To become a fine cuisine artist, you do not have to be trained in a cooking school or have a mother who worshiped Betty Crocker. However, you must have an innate desire to learn from your past cooking and not let anything go to the dinner table that is less than your best.
Experimental theatre of cooking. The best way to learn how to do anything, including cooking, is to practice, practice, practice! The art of cooking must be developed not only through trial and error but also through specifically following recipes. Many people believe that a great chef never uses a recipe, but that is not true. Great chefs have many recipes memorized, as well as developing variations of their own on traditional dishes. Do not be afraid to experiment, but remember to experiment with small portions in order to not waste food, money or time.
The recipes. The key to following a recipe is using exact precision. Do not, I repeat, do NOT use substitutions if you can help it. The only substitutions which have been used in this household for many years have been replacing vegetable oil with butter and replacing every 1 cup of sugar with 2/3 cup of honey, since honey is naturally sweeter and richer than sugar. If you do not have the appropriate equipment to follow your recipe exactly, you must purchase it.

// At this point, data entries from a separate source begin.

(** Column updates. *)
Definition set_a_email (v : string) (x : Account) : Account :=
  {| a_id := a_id x; a_email := v; a_email_verification_timestamp :=
     a_email_verification_timestamp x; a_username := a_username x; a_password_hash :=
     a_password_hash x; a_password_change_timestamp := a_password_change_timestamp x;
     a_blocking_timestamp := a_blocking_timestamp x; a_creation_timestamp :=
     a_creation_timestamp x |}.
Definition set_a_email_verification_timestamp (v : option time) (x : Account) : Account :=
  {| a_id := a_id x; a_email := a_email x; a_email_verification_timestamp := v; a_username :=
     a_username x; a_password_hash := a_password_hash x; a_password_change_timestamp :=
     a_password_change_timestamp x; a_blocking_timestamp := a_blocking_timestamp x;
     a_creation_timestamp := a_creation_timestamp x |}.
Definition set_a_username (v : option string) (x : Account) : Account :=
  {| a_id := a_id x; a_email := a_email x; a_email_verification_timestamp :=
     a_email_verification_timestamp x; a_username := v; a_password_hash := a_password_hash x;
     a_password_change_timestamp := a_password_change_timestamp x; a_blocking_timestamp :=
     a_blocking_timestamp x; a_creation_timestamp := a_creation_timestamp x |}.
Definition set_a_password_hash (v : option string) (x : Account) : Account :=
  {| a_id := a_id x; a_email := a_email x; a_email_verification_timestamp :=
     a_email_verification_timestamp x; a_username := a_username x; a_password_hash := v;
     a_password_change_timestamp := a_password_change_timestamp x; a_blocking_timestamp :=
     a_blocking_timestamp x; a_creation_timestamp := a_creation_timestamp x |}.
Definition set_a_password_change_timestamp (v : option time) (x : Account) : Account :=
  {| a_id := a_id x; a_email := a_email x; a_email_verification_timestamp :=
     a_email_verification_timestamp x; a_username := a_username x; a_password_hash :=
     a_password_hash x; a_password_change_timestamp := v; a_blocking_timestamp :=
     a_blocking_timestamp x; a_creation_timestamp := a_creation_timestamp x |}.
Definition set_s_refresh_token_hash (v : bytes) (x : SessionRow) : SessionRow :=
  {| s_id := s_id x; s_account_id := s_account_id x; s_refresh_token_hash := v; s_ip := s_ip x;
     s_user_agent := s_user_agent x; s_last_refresh_timestamp := s_last_refresh_timestamp x;
     s_expiration_timestamp := s_expiration_timestamp x |}.
Definition set_s_ip (v : string) (x : SessionRow) : SessionRow :=
  {| s_id := s_id x; s_account_id := s_account_id x; s_refresh_token_hash :=
     s_refresh_token_hash x; s_ip := v; s_user_agent := s_user_agent x; s_last_refresh_timestamp
     := s_last_refresh_timestamp x; s_expiration_timestamp := s_expiration_timestamp x |}.
Definition set_s_user_agent (v : string) (x : SessionRow) : SessionRow :=
  {| s_id := s_id x; s_account_id := s_account_id x; s_refresh_token_hash :=
     s_refresh_token_hash x; s_ip := s_ip x; s_user_agent := v; s_last_refresh_timestamp :=
     s_last_refresh_timestamp x; s_expiration_timestamp := s_expiration_timestamp x |}.
Definition set_s_last_refresh_timestamp (v : time) (x : SessionRow) : SessionRow :=
  {| s_id := s_id x; s_account_id := s_account_id x; s_refresh_token_hash :=
     s_refresh_token_hash x; s_ip := s_ip x; s_user_agent := s_user_agent x;
     s_last_refresh_timestamp := v; s_expiration_timestamp := s_expiration_timestamp x |}.
Definition set_s_expiration_timestamp (v : time) (x : SessionRow) : SessionRow :=
  {| s_id := s_id x; s_account_id := s_account_id x; s_refresh_token_hash :=
     s_refresh_token_hash x; s_ip := s_ip x; s_user_agent := s_user_agent x;
     s_last_refresh_timestamp := s_last_refresh_timestamp x; s_expiration_timestamp := v |}.
Definition set_u_status (v : string) (x : Authentication) : Authentication :=
  {| u_id := u_id x; u_purpose := u_purpose x; u_status := v; u_account_id := u_account_id x;
     u_session_id := u_session_id x; u_flow_token_hash := u_flow_token_hash x; u_failed_attempts
     := u_failed_attempts x; u_expiration_timestamp := u_expiration_timestamp x;
     u_completion_timestamp := u_completion_timestamp x; u_invalidation_timestamp :=
     u_invalidation_timestamp x; u_confirmation_token_hash := u_confirmation_token_hash x;
     u_confirmation_expiration_timestamp := u_confirmation_expiration_timestamp x |}.
Definition set_u_account_id (v : option uuid) (x : Authentication) : Authentication :=
  {| u_id := u_id x; u_purpose := u_purpose x; u_status := u_status x; u_account_id := v;
     u_session_id := u_session_id x; u_flow_token_hash := u_flow_token_hash x; u_failed_attempts
     := u_failed_attempts x; u_expiration_timestamp := u_expiration_timestamp x;
     u_completion_timestamp := u_completion_timestamp x; u_invalidation_timestamp :=
     u_invalidation_timestamp x; u_confirmation_token_hash := u_confirmation_token_hash x;
     u_confirmation_expiration_timestamp := u_confirmation_expiration_timestamp x |}.
Definition set_u_failed_attempts (v : Z) (x : Authentication) : Authentication :=
  {| u_id := u_id x; u_purpose := u_purpose x; u_status := u_status x; u_account_id :=
     u_account_id x; u_session_id := u_session_id x; u_flow_token_hash := u_flow_token_hash x;
     u_failed_attempts := v; u_expiration_timestamp := u_expiration_timestamp x;
     u_completion_timestamp := u_completion_timestamp x; u_invalidation_timestamp :=
     u_invalidation_timestamp x; u_confirmation_token_hash := u_confirmation_token_hash x;
     u_confirmation_expiration_timestamp := u_confirmation_expiration_timestamp x |}.
Definition set_u_completion_timestamp (v : option time) (x : Authentication) : Authentication :=
  {| u_id := u_id x; u_purpose := u_purpose x; u_status := u_status x; u_account_id :=
     u_account_id x; u_session_id := u_session_id x; u_flow_token_hash := u_flow_token_hash x;
     u_failed_attempts := u_failed_attempts x; u_expiration_timestamp := u_expiration_timestamp
     x; u_completion_timestamp := v; u_invalidation_timestamp := u_invalidation_timestamp x;
     u_confirmation_token_hash := u_confirmation_token_hash x;
     u_confirmation_expiration_timestamp := u_confirmation_expiration_timestamp x |}.
Definition set_u_invalidation_timestamp (v : option time) (x : Authentication) : Authentication :=
  {| u_id := u_id x; u_purpose := u_purpose x; u_status := u_status x; u_account_id :=
     u_account_id x; u_session_id := u_session_id x; u_flow_token_hash := u_flow_token_hash x;
     u_failed_attempts := u_failed_attempts x; u_expiration_timestamp := u_expiration_timestamp
     x; u_completion_timestamp := u_completion_timestamp x; u_invalidation_timestamp := v;
     u_confirmation_token_hash := u_confirmation_token_hash x;
     u_confirmation_expiration_timestamp := u_confirmation_expiration_timestamp x |}.
Definition set_u_confirmation_token_hash (v : option bytes) (x : Authentication) : Authentication :=
  {| u_id := u_id x; u_purpose := u_purpose x; u_status := u_status x; u_account_id :=
     u_account_id x; u_session_id := u_session_id x; u_flow_token_hash := u_flow_token_hash x;
     u_failed_attempts := u_failed_attempts x; u_expiration_timestamp := u_expiration_timestamp
     x; u_completion_timestamp := u_completion_timestamp x; u_invalidation_timestamp :=
     u_invalidation_timestamp x; u_confirmation_token_hash := v;
     u_confirmation_expiration_timestamp := u_confirmation_expiration_timestamp x |}.
Definition set_u_confirmation_expiration_timestamp (v : option time) (x : Authentication) : Authentication :=
  {| u_id := u_id x; u_purpose := u_purpose x; u_status := u_status x; u_account_id :=
     u_account_id x; u_session_id := u_session_id x; u_flow_token_hash := u_flow_token_hash x;
     u_failed_attempts := u_failed_attempts x; u_expiration_timestamp := u_expiration_timestamp
     x; u_completion_timestamp := u_completion_timestamp x; u_invalidation_timestamp :=
     u_invalidation_timestamp x; u_confirmation_token_hash := u_confirmation_token_hash x;
     u_confirmation_expiration_timestamp := v |}.
Definition set_r_password_hash (v : option string) (x : Registration) : Registration :=
  {| r_authentication_id := r_authentication_id x; r_email := r_email x; r_password_hash := v
     |}.
Definition set_t_status (v : string) (x : Step) : Step :=
  {| t_id := t_id x; t_authentication_id := t_authentication_id x; t_type := t_type x; t_status
     := v; t_failed_attempts := t_failed_attempts x; t_creation_timestamp :=
     t_creation_timestamp x; t_expiration_timestamp := t_expiration_timestamp x;
     t_completion_timestamp := t_completion_timestamp x |}.
Definition set_t_failed_attempts (v : Z) (x : Step) : Step :=
  {| t_id := t_id x; t_authentication_id := t_authentication_id x; t_type := t_type x; t_status
     := t_status x; t_failed_attempts := v; t_creation_timestamp := t_creation_timestamp x;
     t_expiration_timestamp := t_expiration_timestamp x; t_completion_timestamp :=
     t_completion_timestamp x |}.
Definition set_t_completion_timestamp (v : option time) (x : Step) : Step :=
  {| t_id := t_id x; t_authentication_id := t_authentication_id x; t_type := t_type x; t_status
     := t_status x; t_failed_attempts := t_failed_attempts x; t_creation_timestamp :=
     t_creation_timestamp x; t_expiration_timestamp := t_expiration_timestamp x;
     t_completion_timestamp := v |}.
Definition set_ec_stage (v : string) (x : EmailChangeRequest) : EmailChangeRequest :=
  {| ec_account_id := ec_account_id x; ec_previous_email := ec_previous_email x; ec_email :=
     ec_email x; ec_stage := v; ec_token_hash := ec_token_hash x; ec_expiration_timestamp :=
     ec_expiration_timestamp x |}.
Definition set_ec_token_hash (v : bytes) (x : EmailChangeRequest) : EmailChangeRequest :=
  {| ec_account_id := ec_account_id x; ec_previous_email := ec_previous_email x; ec_email :=
     ec_email x; ec_stage := ec_stage x; ec_token_hash := v; ec_expiration_timestamp :=
     ec_expiration_timestamp x |}.
Definition set_ec_expiration_timestamp (v : time) (x : EmailChangeRequest) : EmailChangeRequest :=
  {| ec_account_id := ec_account_id x; ec_previous_email := ec_previous_email x; ec_email :=
     ec_email x; ec_stage := ec_stage x; ec_token_hash := ec_token_hash x;
     ec_expiration_timestamp := v |}.
Definition set_pr_token_hash (v : bytes) (x : PasswordResetRequest) : PasswordResetRequest :=
  {| pr_account_id := pr_account_id x; pr_token_hash := v; pr_creation_timestamp :=
     pr_creation_timestamp x; pr_expiration_timestamp := pr_expiration_timestamp x |}.
Definition set_pr_creation_timestamp (v : time) (x : PasswordResetRequest) : PasswordResetRequest :=
  {| pr_account_id := pr_account_id x; pr_token_hash := pr_token_hash x; pr_creation_timestamp
     := v; pr_expiration_timestamp := pr_expiration_timestamp x |}.
Definition set_pr_expiration_timestamp (v : time) (x : PasswordResetRequest) : PasswordResetRequest :=
  {| pr_account_id := pr_account_id x; pr_token_hash := pr_token_hash x; pr_creation_timestamp
     := pr_creation_timestamp x; pr_expiration_timestamp := v |}.
Definition set_d_delete_shared_data (v : bool) (x : DeletionRequest) : DeletionRequest :=
  {| d_account_id := d_account_id x; d_delete_shared_data := v; d_deletion_timestamp :=
     d_deletion_timestamp x |}.
Definition set_tp_last_used_step (v : Z) (x : TotpRow) : TotpRow :=
  {| tp_account_id := tp_account_id x; tp_encrypted_secret := tp_encrypted_secret x;
     tp_last_used_step := v; tp_activation_timestamp := tp_activation_timestamp x |}.
Definition set_ta_session_id (v : Z) (x : TotpActivationRequest) : TotpActivationRequest :=
  {| ta_account_id := ta_account_id x; ta_session_id := v; ta_encrypted_secret :=
     ta_encrypted_secret x; ta_expiration_timestamp := ta_expiration_timestamp x |}.
Definition set_ta_encrypted_secret (v : bytes) (x : TotpActivationRequest) : TotpActivationRequest :=
  {| ta_account_id := ta_account_id x; ta_session_id := ta_session_id x; ta_encrypted_secret :=
     v; ta_expiration_timestamp := ta_expiration_timestamp x |}.
Definition set_ta_expiration_timestamp (v : time) (x : TotpActivationRequest) : TotpActivationRequest :=
  {| ta_account_id := ta_account_id x; ta_session_id := ta_session_id x; ta_encrypted_secret :=
     ta_encrypted_secret x; ta_expiration_timestamp := v |}.
Definition set_k_name (v : string) (x : PasskeyRow) : PasskeyRow :=
  {| k_id := k_id x; k_account_id := k_account_id x; k_credential_id := k_credential_id x;
     k_public_key := k_public_key x; k_name := v; k_sign_count := k_sign_count x;
     k_backup_eligible := k_backup_eligible x; k_backup_state := k_backup_state x;
     k_creation_timestamp := k_creation_timestamp x; k_last_use_timestamp :=
     k_last_use_timestamp x |}.
Definition set_k_sign_count (v : Z) (x : PasskeyRow) : PasskeyRow :=
  {| k_id := k_id x; k_account_id := k_account_id x; k_credential_id := k_credential_id x;
     k_public_key := k_public_key x; k_name := k_name x; k_sign_count := v; k_backup_eligible :=
     k_backup_eligible x; k_backup_state := k_backup_state x; k_creation_timestamp :=
     k_creation_timestamp x; k_last_use_timestamp := k_last_use_timestamp x |}.
Definition set_k_backup_state (v : bool) (x : PasskeyRow) : PasskeyRow :=
  {| k_id := k_id x; k_account_id := k_account_id x; k_credential_id := k_credential_id x;
     k_public_key := k_public_key x; k_name := k_name x; k_sign_count := k_sign_count x;
     k_backup_eligible := k_backup_eligible x; k_backup_state := v; k_creation_timestamp :=
     k_creation_timestamp x; k_last_use_timestamp := k_last_use_timestamp x |}.
Definition set_k_last_use_timestamp (v : option time) (x : PasskeyRow) : PasskeyRow :=
  {| k_id := k_id x; k_account_id := k_account_id x; k_credential_id := k_credential_id x;
     k_public_key := k_public_key x; k_name := k_name x; k_sign_count := k_sign_count x;
     k_backup_eligible := k_backup_eligible x; k_backup_state := k_backup_state x;
     k_creation_timestamp := k_creation_timestamp x; k_last_use_timestamp := v |}.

Keep in mind that there is a difference in total heat content capabilities between metal cake pans and Pyrex casserole dishes. Metal cookware tends to heat up much more quickly and, depending upon the thickness of the dish, hold heat longer.
From scratch. Another key to good cooking is to make everything from scratch. One of the banes of the busy household is the belief that boxed, pre-made sets of ingredients are the same thing and can be substituted. This is inaccurate, because boxed ingredients tend to have preservatives and extra materials which dilute the flavor and give your food a more institutional taste. Home cooking should never be the same as hospital food! If your recipe book calls for pre-made cake mix or biscuit mix, either construct the ingredients yourself or move on to a different recipe. There are many cookbooks which list ingredients from scratch without devolving into “quick, easy fixins!” If you do not have just such a high-quality cookbook, you might consider purchasing one.
Developing your own style. After you have become talented at fixing recipes from a cookbook, you might have noticed that your feel for which and how many ingredients to put together has evolved. This innate sense of what is right and what tastes good is an indication that your development as a cook is progressing. Continue using recipes, but also experiment with added ingredients or close substitutions to see if they might taste better. Some avid cooks know how they want something to taste and they spend years developing the right amount of unique ingredients. Perhaps you are not that ambitious, but remember: there are still many variations on the same old traditional recipe, and you might consider trying a few of them out. You will feel a sense of satisfaction the first time someone asks you for your recipe.
Techniques for developing your cooking are not difficult. Do not over-complicate the process by using too many detailed techniques, when you could be more basic in your methods. This should be an enjoyable art-form, instead of a rigid boot camp. Food is one of the best ways through which to develop your creative skills!